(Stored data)

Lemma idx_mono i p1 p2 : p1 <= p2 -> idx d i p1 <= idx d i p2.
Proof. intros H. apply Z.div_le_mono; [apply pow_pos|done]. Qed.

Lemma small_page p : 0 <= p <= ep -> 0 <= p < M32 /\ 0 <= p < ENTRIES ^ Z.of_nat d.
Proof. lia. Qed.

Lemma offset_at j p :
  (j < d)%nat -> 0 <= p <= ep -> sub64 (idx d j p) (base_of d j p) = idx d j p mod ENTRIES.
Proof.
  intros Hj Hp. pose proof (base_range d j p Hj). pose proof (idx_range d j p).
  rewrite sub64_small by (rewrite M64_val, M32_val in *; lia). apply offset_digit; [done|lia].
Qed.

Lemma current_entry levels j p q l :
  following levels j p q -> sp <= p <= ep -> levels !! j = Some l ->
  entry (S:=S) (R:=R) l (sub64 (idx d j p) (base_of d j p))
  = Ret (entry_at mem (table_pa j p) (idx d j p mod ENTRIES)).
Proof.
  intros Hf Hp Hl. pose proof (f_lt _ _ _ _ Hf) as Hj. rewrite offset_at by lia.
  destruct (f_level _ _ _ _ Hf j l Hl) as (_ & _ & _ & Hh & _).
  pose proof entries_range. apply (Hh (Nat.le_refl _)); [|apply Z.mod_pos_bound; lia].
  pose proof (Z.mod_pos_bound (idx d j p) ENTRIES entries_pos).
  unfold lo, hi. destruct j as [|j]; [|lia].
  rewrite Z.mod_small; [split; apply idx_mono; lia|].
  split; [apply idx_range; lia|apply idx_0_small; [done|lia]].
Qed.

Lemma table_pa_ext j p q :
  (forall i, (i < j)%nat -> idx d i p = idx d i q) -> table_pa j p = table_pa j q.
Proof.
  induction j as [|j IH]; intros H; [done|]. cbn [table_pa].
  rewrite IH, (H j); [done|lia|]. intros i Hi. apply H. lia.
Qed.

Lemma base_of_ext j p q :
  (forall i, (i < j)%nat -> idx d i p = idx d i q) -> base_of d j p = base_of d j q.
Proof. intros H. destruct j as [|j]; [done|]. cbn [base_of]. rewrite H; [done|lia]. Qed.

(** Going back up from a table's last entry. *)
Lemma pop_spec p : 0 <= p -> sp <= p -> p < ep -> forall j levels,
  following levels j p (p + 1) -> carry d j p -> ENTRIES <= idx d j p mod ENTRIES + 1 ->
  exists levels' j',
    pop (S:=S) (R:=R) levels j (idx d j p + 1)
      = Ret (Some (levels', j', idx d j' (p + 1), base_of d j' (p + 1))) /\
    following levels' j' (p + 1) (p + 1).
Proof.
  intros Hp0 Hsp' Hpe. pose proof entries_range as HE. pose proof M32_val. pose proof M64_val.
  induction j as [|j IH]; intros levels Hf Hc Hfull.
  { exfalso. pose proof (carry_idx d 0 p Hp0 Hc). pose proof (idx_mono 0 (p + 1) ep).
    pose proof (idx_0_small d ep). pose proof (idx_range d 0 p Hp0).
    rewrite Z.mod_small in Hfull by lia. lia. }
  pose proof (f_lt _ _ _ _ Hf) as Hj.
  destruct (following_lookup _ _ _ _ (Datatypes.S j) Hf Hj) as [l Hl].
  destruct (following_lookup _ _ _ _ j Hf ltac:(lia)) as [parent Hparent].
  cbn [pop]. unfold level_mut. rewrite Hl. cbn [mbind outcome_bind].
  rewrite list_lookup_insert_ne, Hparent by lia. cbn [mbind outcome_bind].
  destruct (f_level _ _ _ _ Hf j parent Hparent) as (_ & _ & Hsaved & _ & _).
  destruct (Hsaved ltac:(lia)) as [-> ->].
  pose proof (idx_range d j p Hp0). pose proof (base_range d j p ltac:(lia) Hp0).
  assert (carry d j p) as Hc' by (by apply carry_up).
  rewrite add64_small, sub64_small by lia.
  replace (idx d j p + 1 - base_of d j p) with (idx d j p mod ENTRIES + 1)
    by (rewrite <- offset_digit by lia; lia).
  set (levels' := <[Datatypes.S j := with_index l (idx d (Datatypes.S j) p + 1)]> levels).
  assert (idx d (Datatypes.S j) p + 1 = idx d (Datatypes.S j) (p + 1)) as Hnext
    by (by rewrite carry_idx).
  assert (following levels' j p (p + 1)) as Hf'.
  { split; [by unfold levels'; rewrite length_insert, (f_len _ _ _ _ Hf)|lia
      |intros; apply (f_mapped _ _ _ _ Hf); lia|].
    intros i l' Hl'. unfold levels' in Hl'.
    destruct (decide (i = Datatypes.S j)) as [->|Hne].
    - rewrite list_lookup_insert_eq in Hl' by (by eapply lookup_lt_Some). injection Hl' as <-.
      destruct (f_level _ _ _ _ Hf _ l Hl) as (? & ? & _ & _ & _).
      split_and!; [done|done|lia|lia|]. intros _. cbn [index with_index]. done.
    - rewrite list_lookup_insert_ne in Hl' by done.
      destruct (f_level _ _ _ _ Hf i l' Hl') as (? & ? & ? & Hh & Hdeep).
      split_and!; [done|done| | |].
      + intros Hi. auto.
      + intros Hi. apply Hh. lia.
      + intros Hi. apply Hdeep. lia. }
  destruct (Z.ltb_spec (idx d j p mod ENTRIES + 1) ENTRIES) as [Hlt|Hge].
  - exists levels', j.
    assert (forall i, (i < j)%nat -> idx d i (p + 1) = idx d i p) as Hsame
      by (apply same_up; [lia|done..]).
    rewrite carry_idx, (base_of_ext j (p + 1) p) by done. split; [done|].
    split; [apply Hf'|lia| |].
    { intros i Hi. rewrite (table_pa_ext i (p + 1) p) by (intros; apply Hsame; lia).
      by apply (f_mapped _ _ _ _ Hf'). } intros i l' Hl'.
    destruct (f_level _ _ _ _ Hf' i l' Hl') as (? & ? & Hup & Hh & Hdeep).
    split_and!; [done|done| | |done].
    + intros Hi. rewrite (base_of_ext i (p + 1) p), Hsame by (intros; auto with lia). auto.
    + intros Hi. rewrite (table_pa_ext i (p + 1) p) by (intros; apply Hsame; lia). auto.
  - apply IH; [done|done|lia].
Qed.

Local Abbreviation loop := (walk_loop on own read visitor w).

Problem to solve
From the data above, output exactly the lines between the one containing "destruct (f_level _ _ _ _ Hf'" and the one containing "Hsame; lia). auto.", counting both of them.

Worked solution
    destruct (f_level _ _ _ _ Hf' i l' Hl') as (? & ? & Hup & Hh & Hdeep).
    split_and!; [done|done| | |done].
    + intros Hi. rewrite (base_of_ext i (p + 1) p), Hsame by (intros; auto with lia). auto.
    + intros Hi. rewrite (table_pa_ext i (p + 1) p) by (intros; apply Hsame; lia). auto.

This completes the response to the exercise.